● **WORK TO COMPLETE**
Using the records below, write out again exactly the lines that begin at the line containing "predictWebcam (envAt t" and end at the line containing "rewrite E1 in *.", and no other lines.

Content starts

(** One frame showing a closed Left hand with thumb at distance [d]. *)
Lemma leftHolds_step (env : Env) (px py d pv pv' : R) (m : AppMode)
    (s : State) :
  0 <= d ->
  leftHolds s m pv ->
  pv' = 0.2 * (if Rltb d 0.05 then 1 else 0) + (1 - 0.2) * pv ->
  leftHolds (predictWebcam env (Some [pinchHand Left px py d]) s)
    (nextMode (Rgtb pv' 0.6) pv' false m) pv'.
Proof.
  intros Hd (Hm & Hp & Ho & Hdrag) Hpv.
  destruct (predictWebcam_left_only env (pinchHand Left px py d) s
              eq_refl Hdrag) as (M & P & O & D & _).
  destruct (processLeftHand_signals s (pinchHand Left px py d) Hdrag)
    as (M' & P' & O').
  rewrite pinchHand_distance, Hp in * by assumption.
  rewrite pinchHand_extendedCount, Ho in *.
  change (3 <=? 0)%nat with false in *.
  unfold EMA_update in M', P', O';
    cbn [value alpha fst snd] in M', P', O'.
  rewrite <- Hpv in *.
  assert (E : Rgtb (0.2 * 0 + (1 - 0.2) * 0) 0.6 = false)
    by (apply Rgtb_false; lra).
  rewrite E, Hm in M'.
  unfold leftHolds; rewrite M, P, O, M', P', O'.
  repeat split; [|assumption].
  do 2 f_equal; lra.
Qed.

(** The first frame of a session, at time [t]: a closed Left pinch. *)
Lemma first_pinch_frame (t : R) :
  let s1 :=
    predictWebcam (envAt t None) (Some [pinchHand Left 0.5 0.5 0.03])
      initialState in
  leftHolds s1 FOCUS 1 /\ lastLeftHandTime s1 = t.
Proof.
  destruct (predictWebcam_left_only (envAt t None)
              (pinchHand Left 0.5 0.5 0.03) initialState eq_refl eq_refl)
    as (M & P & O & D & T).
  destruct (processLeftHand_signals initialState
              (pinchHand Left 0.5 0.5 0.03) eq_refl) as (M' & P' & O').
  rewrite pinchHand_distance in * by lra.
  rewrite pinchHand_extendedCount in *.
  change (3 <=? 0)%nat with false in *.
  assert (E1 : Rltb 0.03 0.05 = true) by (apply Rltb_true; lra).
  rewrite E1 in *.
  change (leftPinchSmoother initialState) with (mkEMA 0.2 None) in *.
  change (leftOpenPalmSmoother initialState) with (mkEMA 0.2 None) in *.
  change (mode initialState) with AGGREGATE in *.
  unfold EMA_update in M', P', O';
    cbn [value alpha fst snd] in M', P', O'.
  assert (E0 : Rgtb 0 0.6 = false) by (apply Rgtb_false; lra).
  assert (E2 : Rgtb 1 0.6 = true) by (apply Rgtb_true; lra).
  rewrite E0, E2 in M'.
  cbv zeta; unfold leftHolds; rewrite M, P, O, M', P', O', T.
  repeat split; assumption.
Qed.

Content ends

● **RESPONSE TO THE TASK**
    predictWebcam (envAt t None) (Some [pinchHand Left 0.5 0.5 0.03])
      initialState in
  leftHolds s1 FOCUS 1 /\ lastLeftHandTime s1 = t.
Proof.
  destruct (predictWebcam_left_only (envAt t None)
              (pinchHand Left 0.5 0.5 0.03) initialState eq_refl eq_refl)
    as (M & P & O & D & T).
  destruct (processLeftHand_signals initialState
              (pinchHand Left 0.5 0.5 0.03) eq_refl) as (M' & P' & O').
  rewrite pinchHand_distance in * by lra.
  rewrite pinchHand_extendedCount in *.
  change (3 <=? 0)%nat with false in *.
  assert (E1 : Rltb 0.03 0.05 = true) by (apply Rltb_true; lra).
  rewrite E1 in *.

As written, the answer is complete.